TASK INSTRUCTIONS: Look below for the line containing "by apply aset_Ok."; from there through the line containing "destruct x; cbn;", both lines included, please set down each line exactly and nothing else.
*** RECORDS SUPPLIED ***
Lemma get2_set (t : list (list irq_handler_t)) (i j : Z) (h h0 : irq_handler_t) :
  get2 t i j = Some h0 →
  ∃ row, zget t i = Some row ∧ 0 <= j < zlen row ∧ 0 <= i < zlen t
    ∧ ∀ i' j', get2 (zset t i (zset row j h)) i' j'
        = if bool_decide (i' = i ∧ j' = j) then Some h else get2 t i' j'.
Proof.
  unfold get2. intros H. destruct (zget t i) as [row|] eqn:Hrow; [|done]. cbn in H.
  pose proof (zget_Some_range _ _ _ Hrow). pose proof (zget_Some_range _ _ _ H).
  exists row. split_and!; try done; try lia. intros i' j'.
  destruct (decide (i' = i)) as [->|Hi].
  - rewrite zget_zset_eq, Hrow by lia. cbn. destruct (decide (j' = j)) as [->|Hj].
    + by rewrite zget_zset_eq, bool_decide_eq_true_2 by (done || lia).
    + by rewrite zget_zset_ne, bool_decide_eq_false_2 by naive_solver.
  - by rewrite zget_zset_ne, bool_decide_eq_false_2 by naive_solver.
Qed.

Lemma aset2_run {S} (t : list (list irq_handler_t)) (i j : Z) (h : irq_handler_t)
    (row : list irq_handler_t) (s : S) :
  zget t i = Some row → 0 <= j < zlen row → 0 <= i < zlen t →
  (row ← aget t i; row ← aset row j h; aset t i row) s = Ok (zset t i (zset row j h), s).
Proof.
  intros Hr Hj Hi. rewrite (bind_Ok _ _ _ _ _ (aget_Ok _ _ _ s Hr)).
  rewrite (bind_Ok _ _ _ _ _ (aset_Ok _ _ h s Hj)). by apply aset_Ok.
Qed.

Lemma read_slot_run {D} (s : gic_state D) (x : slot) (h : irq_handler_t) :
  slot_val s x = Some h → read_slot x s = Ok (h, s).
Proof.
  destruct x; cbn; intros H; unfold read_slot; (erewrite bind_Ok by reflexivity); cbv beta iota;
    try (by apply aget_Ok); try (by injection H as <-).
  all: unfold get2, aget2 in *; destruct (zget _ _) as [row|] eqn:E; [|done];
    rewrite (bind_Ok _ _ _ _ _ (aget_Ok _ _ _ s E)); by apply aget_Ok.
Qed.

Lemma write_slot_run {D} (s : gic_state D) (x : slot) (h h0 : irq_handler_t) :
  slot_val s x = Some h0 →
  ∃ s', write_slot x h s = Ok (tt, s') ∧ same_but_handlers s s'
    ∧ ∀ y, slot_val s' y = if bool_decide (y = x) then Some h else slot_val s y.
Proof.
  destruct x as [i|c i|c i| |c i|i|i]; cbn [slot_val]; intros H;
    unfold write_slot; (erewrite bind_Ok by reflexivity); cbv beta iota.
  all: try (pose proof (zget_Some_range _ _ _ H) as Hr;
            rewrite (bind_Ok _ _ _ _ _ (aset_Ok _ _ h s Hr))).
  all: try (destruct (get2_set _ _ _ h _ H) as (row & Hrow & Hj & Hi & Hset);
            rewrite (bind_Ok _ _ _ _ _ (aset2_run _ _ _ h _ s Hrow Hj Hi))).
  all: eexists; (split; [reflexivity|]); (split; [by split_and!|]).
  all: intros [i'|c' i'|c' i'| |c' i'|i'|i'];
    first [ rewrite bool_decide_eq_false_2 by done; reflexivity
          | rewrite bool_decide_eq_true_2 by done; reflexivity
          | cbn [slot_val descs v5 set_descs set_v5 spi_desc_table ppi_desc_table sgi_desc_table
              v5_ppi_desc_table v5_lpi_desc_table v5_spi_desc_table] ].
  all: try (rewrite Hset; case_bool_decide; case_bool_decide; naive_solver).
  all: case_bool_decide as He;
    [injection He as ->; by apply zget_zset_eq|apply zget_zset_ne; congruence].
Qed.

(** ** The interrupts of a GICv2 or GICv3 *)

Section Handlers.

Context {D : Type} `{!GicHw D} (p : gic_plat).

Abbreviation G := (M (gic_state D)).

(** The interrupts that have a place in the tables; 1023 is the spurious one. *)
Definition managed (id : Z) : Prop :=
  0 <= id < MIN_SPI_ID ∨ IS_PLAT_SPI p id = true ∨ id = GIC_SPURIOUS_INTERRUPT.

Definition irq_slot (core id : Z) : slot :=
  if IS_PLAT_SPI p id then SpiSlot (id - MIN_SPI_ID)
  else if IS_PPI id then PpiSlot core (id - MIN_PPI_ID)
  else if IS_SGI id then SgiSlot core (id - MIN_SGI_ID)
  else SpuriousSlot.

Lemma irq_slot_run (s : gic_state D) (cpu id : Z) :
  gicv5_detected s = false → managed id →
  arm_gic_get_irq_handler p cpu id s = Ok (irq_slot cpu id, s).
Proof.
  intros H5 Hid. unfold arm_gic_get_irq_handler. erewrite bind_Ok by reflexivity. rewrite H5.
  unfold gicv2v3_get_irq_handler, irq_slot.
  destruct (IS_PLAT_SPI p id) eqn:E1; [done|]. destruct (IS_PPI id) eqn:E2; [done|].
  destruct (IS_SGI id) eqn:E3; [done|].
  assert (id = GIC_SPURIOUS_INTERRUPT) as ->; [|done].
  unfold managed, IS_PPI, IS_SGI, MIN_SPI_ID, MIN_PPI_ID, MAX_PPI_ID, MIN_SGI_ID, MAX_SGI_ID in *.
  destruct Hid as [?|[?|?]]; [lia|congruence|done].
Qed.

(** Two interrupts share a place only if they are the same interrupt. *)
Lemma irq_slot_inj (core core' id id' : Z) :
  managed id → managed id' → irq_slot core id = irq_slot core' id' → key core id = key core' id'.
Proof.
  unfold managed, irq_slot, key, IS_PLAT_SPI, IS_PPI, IS_SGI, MIN_SPI_ID, MIN_PPI_ID, MAX_PPI_ID,
    MIN_SGI_ID, MAX_SGI_ID, GIC_SPURIOUS_INTERRUPT. intros H H' He.
  repeat match type of He with
  | context [if ?b then _ else _] => let E := fresh "E" in destruct b eqn:E
  end; simplify_eq; repeat case_match; f_equal; lia.
Qed.

Lemma irq_slot_key (core core' id id' : Z) :
  key core id = key core' id' → irq_slot core id = irq_slot core' id'.
Proof.
  unfold irq_slot, key. intros He. assert (id = id') as -> by congruence.
  unfold IS_PLAT_SPI, IS_PPI, IS_SGI in *. unfold MIN_SPI_ID, MIN_PPI_ID, MAX_PPI_ID, MIN_SGI_ID,
    MAX_SGI_ID in *. destruct (Z.ltb_spec id' 32); [by injection He as ->|].
  repeat case_match; done || lia.
Qed.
*** End of RECORDS SUPPLIED ***
SOLUTION TO THIS PROBLEM:
  rewrite (bind_Ok _ _ _ _ _ (aset_Ok _ _ h s Hj)). by apply aset_Ok.
Qed.

Lemma read_slot_run {D} (s : gic_state D) (x : slot) (h : irq_handler_t) :
  slot_val s x = Some h → read_slot x s = Ok (h, s).
Proof.
  destruct x; cbn; intros H; unfold read_slot; (erewrite bind_Ok by reflexivity); cbv beta iota;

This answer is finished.